# What did Satan tell Eve? (No. 1 Bestseller)



## BobVigneault (Mar 26, 2007)

Here is something exciting for Christian history buffs. Finally after 6000 plus years the text of Satan's appeal to Eve is recorded verbatim by Rhonda Byrne. It is recorded in a new book called "The Secret".

Those acquainted with Genesis Chapter 2 will quickly recognize Satan's familiar words as recorded by Byrne on page 164:



> You are God in a physical body. You are Spirit in the flesh. You are Eternal Life expressing itself as You. You are a cosmic being. You are all power. You are all wisdom. You are all intelligence. You are perfection. You are magnificence. You are the creator, and you are creating the creation of You on this planet.



and continued on page 183:



> The earth turns on its orbit for You. The oceans ebb and flow for You. The birds sing for You. The sun rises and it sets for You. The stars come out for You. Every beautiful thing you see, every wondrous thing you experience, is all there for You. Take a look around. None of it can exist, without You. No matter who you thought you were, now you know the Truth of Who You Really Are. You are the master of the Universe. You are the heir to the kingdom. You are the perfection of Life. And now you know The Secret.



This is from the number one book in the nation right now. It's a massive selling DVD and promoted by Oprah. (As if anyone listens to her.)

Everyone is talking about this book. I thought it might be time we bring it up, after all, your neighbor is reading it and the church down the street is studying it in Sunday School.

To hear more commentary on The Secret check out Al Mohler's Friday program.

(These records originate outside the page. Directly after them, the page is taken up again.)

(** *** The last START of each session *)

(** Each session with the START it was last accepted with, and the length of the
    topic then. *)
Fixpoint runs (rs : list (ReplayCommandV1.t * nat)) (s : RState) (evs : list Event)
  : list (ReplayCommandV1.t * nat) :=
  match evs with
  | [] => rs
  | ev :: evs =>
      runs (match accepted_start validate ev s with
            | Some c => filter (λ r : ReplayCommandV1.t * nat, ReplayCommandV1.replay_session_id r.1 ≠
                                  ReplayCommandV1.replay_session_id c) rs ++ [(c, length (log s))]
            | None => rs
            end) (default s (step validate error_text true enable_pacing ev s)) evs
  end.

Definition tracked (src : ReplaySource.t) (rs : list (ReplayCommandV1.t * nat)) (s : RState) : Prop :=
  ∃ L, Inv src (rs.*1) (relog L s) ∧ NoDup (ReplayCommandV1.replay_session_id <$> rs.*1) ∧
    (∀ c m, (c, m) ∈ rs → (m ≤ length (log s))%nat ∧
      telemetry_of (ReplayCommandV1.replay_session_id c) L =
      telemetry_of (ReplayCommandV1.replay_session_id c) (drop m (log s))) ∧
    ∀ sid, sid ∉ ReplayCommandV1.replay_session_id <$> rs.*1 → telemetry_of sid L = telemetry_of sid (log s).

(** A topic without the telemetry of a session. *)
Definition purge (sid : UUID) (L : list Outgoing) : list Outgoing :=
  omap (λ o : Outgoing, match o.1 with
    | MTelemetry e => if bool_decide (TelemetryEventV1.replay_session_id e = sid) then None else Some o
    | _ => Some o
    end) L.

Lemma telemetry_cons sid (e : TelemetryEventV1.t) x L :
  telemetry_of sid ((MTelemetry e, x) :: L) =
  if bool_decide (TelemetryEventV1.replay_session_id e = sid) then e :: telemetry_of sid L else telemetry_of sid L.
Proof. unfold telemetry_of. csimpl. by case_bool_decide. Qed.

Lemma purge_cons sid (e : TelemetryEventV1.t) x L :
  purge sid ((MTelemetry e, x) :: L) =
  if bool_decide (TelemetryEventV1.replay_session_id e = sid) then purge sid L
  else (MTelemetry e, x) :: purge sid L.
Proof. unfold purge. csimpl. by case_bool_decide. Qed.

Lemma purge_telemetry sid sid' L :
  telemetry_of sid' (purge sid L) = if bool_decide (sid' = sid) then [] else telemetry_of sid' L.
Proof.
  induction L as [|[[e| |] x] L IH]; [by case_bool_decide| |exact IH|exact IH].
  rewrite purge_cons. destruct (decide (TelemetryEventV1.replay_session_id e = sid)) as [He|He].
  - rewrite bool_decide_eq_true_2, IH, telemetry_cons by done. repeat case_bool_decide; congruence.
  - rewrite bool_decide_eq_false_2, !telemetry_cons, IH by done. repeat case_bool_decide; congruence.
Qed.

Lemma without_runs (c : ReplayCommandV1.t) (rs : list (ReplayCommandV1.t * nat)) :
  (filter (λ r : ReplayCommandV1.t * nat, ReplayCommandV1.replay_session_id r.1 ≠
     ReplayCommandV1.replay_session_id c) rs).*1 = without (ReplayCommandV1.replay_session_id c) (rs.*1).
Proof.
  unfold without. induction rs as [|[c' m] rs IH]; [done|]. csimpl. rewrite !filter_cons. simpl.
  destruct (decide _); csimpl; by rewrite IH.
Qed.

Lemma tracked_step src rs s ev :
  (∀ c : ReplayCommandV1.t, model_validate (model_dump c) = Ok c) →
  tracked src rs s → late_control validate ev s = false →
  tracked src (match accepted_start validate ev s with
    | Some c => filter (λ r : ReplayCommandV1.t * nat, ReplayCommandV1.replay_session_id r.1 ≠
                          ReplayCommandV1.replay_session_id c) rs ++ [(c, length (log s))]
    | None => rs
    end) (default s (step validate error_text true enable_pacing ev s)).
Proof.
  intros Hcodec (L & Hinv & Hnd & HL & Hout) Hlate.
  assert (accepted_start validate ev (relog L s) = accepted_start validate ev s) as Hacc by done.
  destruct (accepted_start validate ev s) as [c|] eqn:Ha.
  - destruct (step validate error_text true enable_pacing ev s) as [s'|] eqn:Hstep.
    2:{ exfalso. unfold accepted_start in Ha. destruct (main s) eqn:Hm; try done.
        destruct (start_of validate ev) as [c'|] eqn:Hs; [|done].
        apply start_of_poll in Hs as (d & record & -> & Hd & Hst). by erewrite step_start in Hstep. }
    simpl. destruct (step_relog validate error_text enable_pacing ev s s' Hstep) as (new & Hlog & Hrl).
    destruct (step_accepted validate error_text enable_pacing src Hcodec (rs.*1) (relog L s) ev c (relog (L ++ new) s')
      (purge (ReplayCommandV1.replay_session_id c) L) Hinv Hacc (Hrl L)) as [Hnew Hinv'].
    { by rewrite purge_telemetry, bool_decide_eq_true_2. }
    { intros sid Hne. by rewrite purge_telemetry, bool_decide_eq_false_2. }
    simpl in Hnew. assert (new = []) as ->.
    { apply (f_equal length) in Hnew. rewrite length_app in Hnew. apply nil_length_inv. lia. }
    rewrite app_nil_r in Hlog. exists (purge (ReplayCommandV1.replay_session_id c) L). split_and!.
    + rewrite fmap_app, without_runs. exact Hinv'.
    + rewrite fmap_app, without_runs, fmap_app. apply NoDup_app. split_and!; [| |apply NoDup_singleton].
      * unfold without. eapply sublist_NoDup; [exact Hnd|apply fmap_sublist, sublist_filter].
      * intros x (c' & -> & Hc')%list_elem_of_fmap Hx. apply list_elem_of_filter in Hc' as [Hne _].
        apply list_elem_of_singleton in Hx. by apply Hne.
    + intros c' m [Hin|Hin]%elem_of_app.
      * apply list_elem_of_filter in Hin as [Hne Hin]. simpl in Hne.
        rewrite purge_telemetry, bool_decide_eq_false_2 by done. rewrite Hlog. by apply HL.
      * apply list_elem_of_singleton in Hin. simplify_eq. rewrite Hlog. split; [done|].
        by rewrite purge_telemetry, bool_decide_eq_true_2, drop_all by done.
    + intros sid Hni. rewrite fmap_app, without_runs, fmap_app in Hni.
      assert (sid ≠ ReplayCommandV1.replay_session_id c) as Hne.
      { intros ->. apply Hni, elem_of_app. right. by apply list_elem_of_singleton. }
      rewrite purge_telemetry, bool_decide_eq_false_2 by done. rewrite Hlog. apply Hout.
      intros (c' & -> & Hc')%list_elem_of_fmap. apply Hni, elem_of_app. left.
      apply list_elem_of_fmap. exists c'. split; [done|]. by apply list_elem_of_filter.
  - destruct (step validate error_text true enable_pacing ev s) as [s'|] eqn:Hstep; simpl; [|by exists L].
    destruct (step_relog validate error_text enable_pacing ev s s' Hstep) as (new & Hlog & Hrl).
    exists (L ++ new). split_and!; [|done| |].
    + eapply step_unaccepted; [done|exact Hinv|exact Hacc|exact Hlate|apply Hrl].
    + intros c m Hin. destruct (HL c m Hin) as [Hm Ht]. rewrite Hlog, length_app. split; [lia|].
      rewrite drop_app_le by done. unfold telemetry_of in *. by rewrite !omap_app, Ht.
    + intros sid Hni. specialize (Hout sid Hni). rewrite Hlog. unfold telemetry_of in *. by rewrite !omap_app, Hout.
Qed.

Lemma runs_tracked src rs s evs :
  (∀ c : ReplayCommandV1.t, model_validate (model_dump c) = Ok c) →
  tracked src rs s → polite s evs = true →
  tracked src (runs rs s evs) (exec validate error_text true enable_pacing s evs).
Proof.
  intros Hcodec. revert rs s. induction evs as [|ev evs IH]; intros rs s Ht Hp; [done|].
  simpl in Hp. apply andb_true_iff in Hp as [Hlate Hp]. apply negb_true_iff in Hlate. simpl.
  apply IH; [|done]. by apply tracked_step.
Qed.

Lemma exec_awake evs s :
  awake s → awake (exec validate error_text true enable_pacing s evs).
Proof.
  revert s. induction evs as [|ev evs IH]; intros s Hs; [done|]. simpl. apply IH.
  destruct (step _ _ _ _ ev s) as [s'|] eqn:Hstep; [|done]. by eapply awake_step.
Qed.

Lemma inv_initial src : Inv src [] (initial src).
Proof.
  split_and!; [by split|done|]. intros sid. left. split_and!; [done|apply lookup_empty|done].
Qed.
End Schedules.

Or read Don Whitney's commentary here.


----------



## Theogenes (Mar 26, 2007)

And OPRAH has had it on her show twice !!!!


----------



## Staphlobob (Mar 26, 2007)

BobVigneault said:


> To hear more commentary on The Secret check out Al Mohler's Friday program.



Now THAT was a good program by Mohler. The dumbed-down, inability-to-think mentality of so many people is nothing short of amazing.


----------



## BlackCalvinist (Mar 26, 2007)

Way of the Master has been playing and dissecting 'The Secret' for a while now on several broadcasts.

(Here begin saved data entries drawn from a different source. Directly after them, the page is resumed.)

(* ===== verification/LabCatalog.v ===== *)
(** * Virtual lab: catalog and reference laboratory ([lab/catalog.py])

    [get_reference_lab_definition] builds its parts with the constructors of
    [LabContracts], so it can raise; its identifiers are name-based UUIDs.
    [clone_lab_definition] draws a fresh identifier for every new one, the n-th
    of a call being [draw n], and keeps the map from old to new ones. *)

From S2P Require Import Prelude PyText PyUuid PyFloat PyHash KafkaIo LabContracts.

Definition NAMESPACE_LAB : UUID := uuid5 NAMESPACE_URL "https://industrial-reliability.local/lab".

(** ** The catalog *)
Record CatalogEntry := mkEntry {
  entry_type : AssetType; entry_ports : list PortName; entry_parameters : params
}.
Definition ASSET_TYPES : list AssetType := [COMPRESSOR; TANK; ISOLATION_VALVE; CONTROL_VALVE; DEMAND].
Definition get_catalog : list CatalogEntry :=
  (λ t, mkEntry t (VALID_PORTS_BY_ASSET_TYPE t) (DEFAULT_PARAMETERS_BY_ASSET_TYPE t)) <$> ASSET_TYPES.

(** ** The reference laboratory *)
Definition ref_id (name : string) : UUID := uuid5 NAMESPACE_LAB ("ref:" +:+ name)%string.
(** [f"ref:train_{t_idx}:{name}"] *)
Definition train_id (t : string) (name : string) : UUID :=
  ref_id ("train_" +:+ t +:+ ":" +:+ name)%string.

(** The trains with their Z coordinates, and the X coordinate of each type. *)
Definition TRAINS : list (string * float) :=
  [("1"%string, flit (-45) 10); ("2"%string, flit (-15) 10); ("3"%string, flit 15 10); ("4"%string, flit 45 10)].
Definition x_coord (t : AssetType) : float :=
  lit match t with
      | COMPRESSOR => -8 | TANK => -4 | ISOLATION_VALVE => 0 | CONTROL_VALVE => 3 | DEMAND => 7 end.
Definition asset_name (t : AssetType) : string :=
  match t with
  | COMPRESSOR => "compressor" | TANK => "tank" | ISOLATION_VALVE => "isolation_valve"
  | CONTROL_VALVE => "control_valve" | DEMAND => "demand" end.

Definition train_asset (t : string) (z : float) (type : AssetType) : result Asset.t :=
  Asset.make (train_id t (asset_name type)) type (x_coord type, f0, z) f0
    (DEFAULT_PARAMETERS_BY_ASSET_TYPE type).

Definition ref_pipe (id : UUID) (from : UUID) (from_port : PortName) (to : UUID) (to_port : PortName)
  : result Pipe.t :=
  Pipe.make id (PortRef.mk from from_port) (PortRef.mk to to_port) COND_2E7 [].

Definition train_pipes (t : string) : result (list Pipe.t) :=
  let id type := train_id t (asset_name type) in
  p1 ← ref_pipe (train_id t "pipe_comp_tank") (id COMPRESSOR) PORT_OUT (id TANK) PORT_A;
  p2 ← ref_pipe (train_id t "pipe_tank_iso") (id TANK) PORT_B (id ISOLATION_VALVE) PORT_A;
  p3 ← ref_pipe (train_id t "pipe_iso_ctrl") (id ISOLATION_VALVE) PORT_B (id CONTROL_VALVE) PORT_A;
  p4 ← ref_pipe (train_id t "pipe_ctrl_dem") (id CONTROL_VALVE) PORT_B (id DEMAND) PORT_IN;
  Ok [p1; p2; p3; p4].

Definition pressure_sensor (t name : string) (type : AssetType) (port : PortName) : result Sensor.t :=
  Sensor.make (train_id t name) PRESSURE (TPort (PortRef.mk (train_id t (asset_name type)) port))
    (lit 100) (Some (lit 250000)) (Some (lit 850000)).
Definition flow_sensor (t name pipe : string) : result Sensor.t :=
  Sensor.make (train_id t name) FLOW (TPipe (train_id t pipe)) (flit 1 (10 ^ 5))
    (Some (flit (-5) 100)) (Some (flit 5 100)).

Definition train_sensors (t : string) : result (list Sensor.t) :=
  s1 ← pressure_sensor t "sensor_p_comp" COMPRESSOR PORT_OUT;
  s2 ← pressure_sensor t "sensor_p_tank" TANK PORT_B;
  s3 ← pressure_sensor t "sensor_p_dem" DEMAND PORT_IN;
  s4 ← flow_sensor t "sensor_f_comp" "pipe_comp_tank";
  s5 ← flow_sensor t "sensor_f_dem" "pipe_ctrl_dem";
  Ok [s1; s2; s3; s4; s5].

Record Parts := mkParts { r_assets : list Asset.t; r_pipes : list Pipe.t; r_sensors : list Sensor.t }.

(** One iteration of the loop over the trains. *)
Definition add_train (acc : Parts) (tz : string * float) : result Parts :=
  assets ← mapR (train_asset tz.1 tz.2) ASSET_TYPES;
  pipes ← train_pipes tz.1;
  sensors ← train_sensors tz.1;
  Ok (mkParts (r_assets acc ++ assets) (r_pipes acc ++ pipes) (r_sensors acc ++ sensors)).

Definition cross_pipe (name t1 t2 : string) : result Pipe.t :=
  ref_pipe (ref_id name) (train_id t1 "tank") PORT_B (train_id t2 "tank") PORT_B.

Definition get_reference_lab_definition : result LabDefinition.t :=
  parts ← foldR add_train (mkParts [] [] []) TRAINS;
  cross_p1 ← cross_pipe "crosspipe_train_1_2" "1" "2";
  cross_p2 ← cross_pipe "crosspipe_train_3_4" "3" "4";
  LabDefinition.make (uuid5 NAMESPACE_LAB "reference-pneumatic-v1") 1 "Reference Pneumatic Lab"
    (r_assets parts) (r_pipes parts ++ [cross_p1; cross_p2]) (r_sensors parts) "scene-v1".

(** ** Cloning *)
Record CloneState := mkClone { id_map : gmap UUID UUID; drawn : nat }.

Section Clone.
Variable draw : nat → UUID.

(** [uuid.uuid4()] *)
Definition fresh_id : M CloneState UUID := λ s, (Ok (draw (drawn s)), mkClone (id_map s) (S (drawn s))).

Definition get_new_id (old_id : UUID) : M CloneState unit :=
  s ← get_st;
  match id_map s !! old_id with
  | Some _ => mret ()
  | None =>
      new ← fresh_id;
      modify (λ s, mkClone (<[old_id := new]> (id_map s)) (drawn s))
  end.

(** [id_map[old]] *)
Definition mapped (m : gmap UUID UUID) (old : UUID) : result UUID :=
  of_option (KeyError (str_uuid old)) (m !! old).
Definition clone_port (m : gmap UUID UUID) (p : PortRef.t) : result PortRef.t :=
  id ← mapped m (PortRef.asset_id p); Ok (PortRef.mk id (PortRef.port p)).

Definition clone_asset (m : gmap UUID UUID) (a : Asset.t) : result Asset.t :=
  id ← mapped m (Asset.asset_id a);
  Asset.make id (Asset.type a) (Asset.position_m a) (Asset.rotation_y_rad a) (Asset.parameters a).

Definition clone_pipe (m : gmap UUID UUID) (p : Pipe.t) : result Pipe.t :=
  id ← mapped m (Pipe.pipe_id p);
  from ← clone_port m (Pipe.from_port p);
  to ← clone_port m (Pipe.to_port p);
  Pipe.make id from to (Pipe.conductance_kg_s_pa p) (Pipe.waypoints_m p).

Definition clone_target (m : gmap UUID UUID) (s : Sensor.t) : result SensorTarget :=
  match Sensor.kind s, Sensor.target s with
  | PRESSURE, TPort p => TPort <$> clone_port m p
  | FLOW, TPipe pipe => TPipe <$> mapped m pipe
  | _, _ => Err AssertionError
  end.

Definition clone_sensor (m : gmap UUID UUID) (id : UUID) (s : Sensor.t) : result Sensor.t :=
  target ← clone_target m s;
  Sensor.make id (Sensor.kind s) target (Sensor.noise_std s) (Sensor.alarm_low s) (Sensor.alarm_high s).

(** [for s in template.sensors: new_sensors.append(...)]; the sensor's
    identifier is drawn after its target is found. *)
Fixpoint clone_sensors (l : list Sensor.t) : M CloneState (list Sensor.t) :=
  match l with
  | [] => mret []
  | s :: l =>
      st ← get_st;
      _ ← lift_res (clone_target (id_map st) s);
      id ← fresh_id;
      new ← lift_res (clone_sensor (id_map st) id s);
      rest ← clone_sensors l;
      mret (new :: rest)
  end.

Definition clone_body (template : LabDefinition.t) (new_lab_id : UUID) (new_name : string)
  : M CloneState LabDefinition.t :=
  _ ← forM (LabDefinition.assets template) (λ a, get_new_id (Asset.asset_id a));
  _ ← forM (LabDefinition.pipes template) (λ p, get_new_id (Pipe.pipe_id p));
  st ← get_st;
  new_assets ← lift_res (mapR (clone_asset (id_map st)) (LabDefinition.assets template));
  new_pipes ← lift_res (mapR (clone_pipe (id_map st)) (LabDefinition.pipes template));
  new_sensors ← clone_sensors (LabDefinition.sensors template);
  lift_res (LabDefinition.make new_lab_id 1 new_name new_assets new_pipes new_sensors
              (LabDefinition.scene_revision template)).

Definition clone_lab_definition (template : LabDefinition.t) (new_lab_id : UUID) (new_name : string)
  : result LabDefinition.t := (clone_body template new_lab_id new_name (mkClone ∅ 0)).1.
End Clone.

The Secret sounds like Word of Faith theology minus all the explicit acts to try to make it sound Christian.


----------



## Ivan (Mar 26, 2007)

BobVigneault said:


> To hear more commentary on The Secret check out Al Mohler's Friday program.
> 
> Or read Don Whitney's commentary here.



Wow...two Southern Baptists! Good men, they are!

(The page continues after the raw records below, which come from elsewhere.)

(* ===== verification/LabNetwork.v ===== *)
(** * Virtual lab: the network compiler ([lab/simulation/network.py])

    [compile_lab] numbers the nodes and the edges of a definition and prepares
    the constant arrays of the solver.  numpy arrays of binary64 are lists of
    floats, matrices lists of rows.  [node_index] of a node is its position. *)

From S2P Require Import Prelude PyText PyUuid PyFloat KafkaIo LabContracts.

Definition R_AIR : float := flit 28705 100.
Definition T_REF : float := flit 29315 100.
Definition P_ATM : float := lit 101325.
Definition DT_DEFAULT : float := flit 5 100.

Module NetworkNode.
Record t := mk {
  node_id : string;
  node_index : nat;
  asset_id : UUID;
  port_group : string;
  volume_m3 : float;
  capacitance : float;
  initial_pressure_pa : float
}.
End NetworkNode.

Module NetworkEdge.
Record t := mk {
  edge_id : string;
  from_node : nat;
  to_node : nat;
  base_conductance : float;
  asset_id : option UUID;
  is_valve : bool
}.
End NetworkEdge.

Module CompressorSource.
Record t := mk {
  asset_id : UUID;
  node_index : nat;
  q_nom_kg_s : float;
  p_max_pa : float;
  nominal_load : float;
  enabled : bool
}.
End CompressorSource.

Module DemandSink.
Record t := mk {
  asset_id : UUID;
  node_index : nat;
  base_conductance : float;
  nominal_load_factor : float
}.
End DemandSink.

Abbreviation vector := (list float).
Abbreviation matrix := (list (list float)).
Abbreviation port_map := (gmap (UUID * string) nat).

Module CompiledNetwork.
Record t := mk {
  definition_digest : string;
  nodes : list NetworkNode.t;
  node_id_to_index : gmap string nat;
  port_to_node_index : port_map;
  edges : list NetworkEdge.t;
  edge_id_to_index : gmap string nat;
  compressors : list CompressorSource.t;
  demands : list DemandSink.t;
  sensor_targets : gmap UUID (SensorKind * nat * Z);
  volumes : vector;
  capacitances : vector;
  c_over_dt : vector;
  base_laplacian : matrix
}.
End CompiledNetwork.

(** [sorted(..., key=lambda a: str(a.asset_id))]: a stable sort by the key. *)
Section Sorted.
Context {A : Type} (key : A → UUID).
Definition id_le (x y : A) : Prop := uuid_leb (key x) (key y) = true.
#[export] Instance id_le_dec : RelDecision id_le.
Proof. intros x y. unfold id_le. apply _. Defined.
Definition sorted_by_id (l : list A) : list A := merge_sort id_le l.
End Sorted.

(** ** Nodes *)
Record NodeTable := mkNodeTable {
  nt_nodes : list NetworkNode.t;
  nt_index : gmap string nat;
  nt_ports : port_map
}.

(** One node with its index, and the ports that lead to it. *)
Definition add_node (node_id : string) (asset_id : UUID) (port_group : string) (vol init_p : float)
    (ports : list PortName) (nt : NodeTable) : NodeTable :=
  let idx := length (nt_nodes nt) in
  let cap := fdiv vol (fmul R_AIR T_REF) in
  mkNodeTable
    (nt_nodes nt ++ [NetworkNode.mk node_id idx asset_id port_group vol cap init_p])
    (<[node_id := idx]> (nt_index nt))
    (foldl (λ m p, <[(asset_id, port_text p) := idx]> m) (nt_ports nt) ports).

(** [f"{asset_id}:{port}"] *)
Definition port_id (asset_id : UUID) (p : string) : string :=
  (str_uuid asset_id +:+ ":" +:+ p)%string.

Definition initial_pressure (a : Asset.t) : float :=
  get_float (Asset.parameters a) "initial_pressure_pa" P_400K.

Definition is_valve_type (t : AssetType) : bool :=
  match t with ISOLATION_VALVE | CONTROL_VALVE => true | _ => false end.

Definition add_asset (nt : NodeTable) (a : Asset.t) : NodeTable :=
  let init_p := initial_pressure a in
  let id := Asset.asset_id a in
  match Asset.type a with
  | TANK =>
      add_node (str_uuid id) id "AB" (get_float (Asset.parameters a) "volume_m3" (flit 5 10)) init_p
        [PORT_A; PORT_B] nt
  | COMPRESSOR => add_node (str_uuid id) id "OUT" (flit 2 100) init_p [PORT_OUT] nt
  | DEMAND => add_node (str_uuid id) id "IN" (flit 1 100) init_p [PORT_IN] nt
  | ISOLATION_VALVE | CONTROL_VALVE =>
      add_node (port_id id "B") id "B" (flit 5 1000) init_p [PORT_B]
        (add_node (port_id id "A") id "A" (flit 5 1000) init_p [PORT_A] nt)
  end.

(** ** Edges *)
Record EdgeTable := mkEdgeTable { et_edges : list NetworkEdge.t; et_index : gmap string nat }.

Definition add_edge (edge : NetworkEdge.t) (et : EdgeTable) : EdgeTable :=
  mkEdgeTable (et_edges et ++ [edge])
    (<[NetworkEdge.edge_id edge := length (et_edges et)]> (et_index et)).

(** [port_to_node_index[(asset_id, port)]] *)
Definition node_of_port (ports : port_map) (asset_id : UUID) (port : PortName) : result nat :=
  of_option (KeyError (port_id asset_id (port_text port))) (ports !! (asset_id, port_text port)).

Definition add_pipe (ports : port_map) (et : EdgeTable) (p : Pipe.t) : result EdgeTable :=
  from_idx ← node_of_port ports (PortRef.asset_id (Pipe.from_port p)) (PortRef.port (Pipe.from_port p));
  to_idx ← node_of_port ports (PortRef.asset_id (Pipe.to_port p)) (PortRef.port (Pipe.to_port p));
  Ok (add_edge (NetworkEdge.mk (str_uuid (Pipe.pipe_id p)) from_idx to_idx
                  (Pipe.conductance_kg_s_pa p) None false) et).

Definition add_valve (ports : port_map) (et : EdgeTable) (a : Asset.t) : result EdgeTable :=
  if is_valve_type (Asset.type a) then
    from_idx ← node_of_port ports (Asset.asset_id a) PORT_A;
    to_idx ← node_of_port ports (Asset.asset_id a) PORT_B;
    let base_cond := get_float (Asset.parameters a) "conductance_kg_s_pa" COND_2E7 in
    let opening := get_float (Asset.parameters a) "opening" f1 in
    Ok (add_edge (NetworkEdge.mk (port_id (Asset.asset_id a) "internal") from_idx to_idx
                    (fmul base_cond opening) (Some (Asset.asset_id a)) true) et)
  else Ok et.

(** ** Sources, sinks and sensors *)
Definition add_compressor (ports : port_map) (l : list CompressorSource.t) (a : Asset.t)
  : result (list CompressorSource.t) :=
  if bool_decide (Asset.type a = COMPRESSOR) then
    n_idx ← node_of_port ports (Asset.asset_id a) PORT_OUT;
    let ps := Asset.parameters a in
    Ok (l ++ [CompressorSource.mk (Asset.asset_id a) n_idx
                (get_float ps "q_nom_kg_s" (flit 2 100)) (get_float ps "p_max_pa" (lit 900000))
                (get_float ps "load" f1) (get_bool ps "enabled" true)])
  else Ok l.

Definition add_demand (ports : port_map) (l : list DemandSink.t) (a : Asset.t)
  : result (list DemandSink.t) :=
  if bool_decide (Asset.type a = DEMAND) then
    n_idx ← node_of_port ports (Asset.asset_id a) PORT_IN;
    let ps := Asset.parameters a in
    Ok (l ++ [DemandSink.mk (Asset.asset_id a) n_idx
                (get_float ps "conductance_kg_s_pa" (flit 1 (10 ^ 8)))
                (get_float ps "load_factor" f1)])
  else Ok l.

(** A validated sensor has a target of its kind; [s.target.asset_id] of a UUID
    would be an [AttributeError]. *)
Definition add_sensor (ports : port_map) (edges : gmap string nat)
    (m : gmap UUID (SensorKind * nat * Z)) (s : Sensor.t)
  : result (gmap UUID (SensorKind * nat * Z)) :=
  match Sensor.kind s, Sensor.target s with
  | PRESSURE, TPort p =>
      n_idx ← node_of_port ports (PortRef.asset_id p) (PortRef.port p);
      Ok (<[Sensor.sensor_id s := (PRESSURE, n_idx, 1)]> m)
  | FLOW, TPipe pipe =>
      e_idx ← of_option (KeyError (str_uuid pipe)) (edges !! str_uuid pipe);
      Ok (<[Sensor.sensor_id s := (FLOW, e_idx, 1)]> m)
  | PRESSURE, TPipe _ => Err (TypeError "target is not a port")
  | FLOW, TPort _ => Err (TypeError "target is not a pipe")
  end.

(** ** Matrices *)
Definition zeros (n : nat) : vector := replicate n f0.
Definition zero_matrix (n : nat) : matrix := replicate n (zeros n).

(** [m[i, j] += k] and [m[i, j] -= k] of indices in range *)
Definition m_add (i j : nat) (k : float) (m : matrix) : matrix := alter (alter (λ x, fadd x k) j) i m.
Definition m_sub (i j : nat) (k : float) (m : matrix) : matrix := alter (alter (λ x, fsub x k) j) i m.

(** The four updates an edge of conductance [k] makes to a Laplacian. *)
Definition stamp_edge (k : float) (i j : nat) (m : matrix) : matrix :=
  m_sub j i k (m_sub i j k (m_add j j k (m_add i i k m))).

Definition compile_lab (definition : LabDefinition.t) (dt : float) : result CompiledNetwork.t :=
  let sorted_assets := sorted_by_id Asset.asset_id (LabDefinition.assets definition) in
  let nt := foldl add_asset (mkNodeTable [] ∅ ∅) sorted_assets in
  let num_nodes := length (nt_nodes nt) in
  _ ← guard_exn (negb (bool_decide (num_nodes = 0%nat)))
        (ValueError "Cannot compile empty network with 0 nodes");
  let sorted_pipes := sorted_by_id Pipe.pipe_id (LabDefinition.pipes definition) in
  et ← foldR (add_pipe (nt_ports nt)) (mkEdgeTable [] ∅) sorted_pipes;
  et ← foldR (add_valve (nt_ports nt)) et sorted_assets;
  compressors ← foldR (add_compressor (nt_ports nt)) [] sorted_assets;
  demands ← foldR (add_demand (nt_ports nt)) [] sorted_assets;
  sensor_targets ← foldR (add_sensor (nt_ports nt) (et_index et)) ∅ (LabDefinition.sensors definition);
  let capacitances := NetworkNode.capacitance <$> nt_nodes nt in
  let l_base := foldl (λ m e, stamp_edge (NetworkEdge.base_conductance e) (NetworkEdge.from_node e)
                                (NetworkEdge.to_node e) m)
                  (zero_matrix num_nodes) (et_edges et) in
  Ok (CompiledNetwork.mk (LabDefinition.scene_revision definition) (nt_nodes nt) (nt_index nt)
        (nt_ports nt) (et_edges et) (et_index et) compressors demands sensor_targets
        (NetworkNode.volume_m3 <$> nt_nodes nt) capacitances
        ((λ c, fdiv c dt) <$> capacitances) l_base).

I've been on a book-buying spree of late. _The Secret_ will not be one of them.


----------



## BobVigneault (Mar 26, 2007)

Ivan said:


> Wow...two Southern Baptists! Good men, they are!
> 
> I've been on a book-buying spree of late. _The Secret_ will not be one of them.



Way to show some self-control Pastor Ivan.


----------



## MW (Mar 26, 2007)

Did an Australian really come up with this? Oh well, perhaps the land of the free will market it as its own and everyone will forget its place of origin. It is very unAustralian!


----------



## BobVigneault (Mar 26, 2007)

The message of The Secret did indeed come from '*down under'*...........







.......... the tree of the knowledge of good and evil.


----------



## MW (Mar 26, 2007)

That's quite a ways south of us.


----------



## Richard King (Mar 26, 2007)

Bob nailed it in the original post.
This secret was whispered long ago.
This is the snake talking...selling that same piece of fruit.
One lie that keeps on selling through the years...YOU can be God.
I hate this stuff so much.
I actually feel sorry for Oprah. What a waste.


----------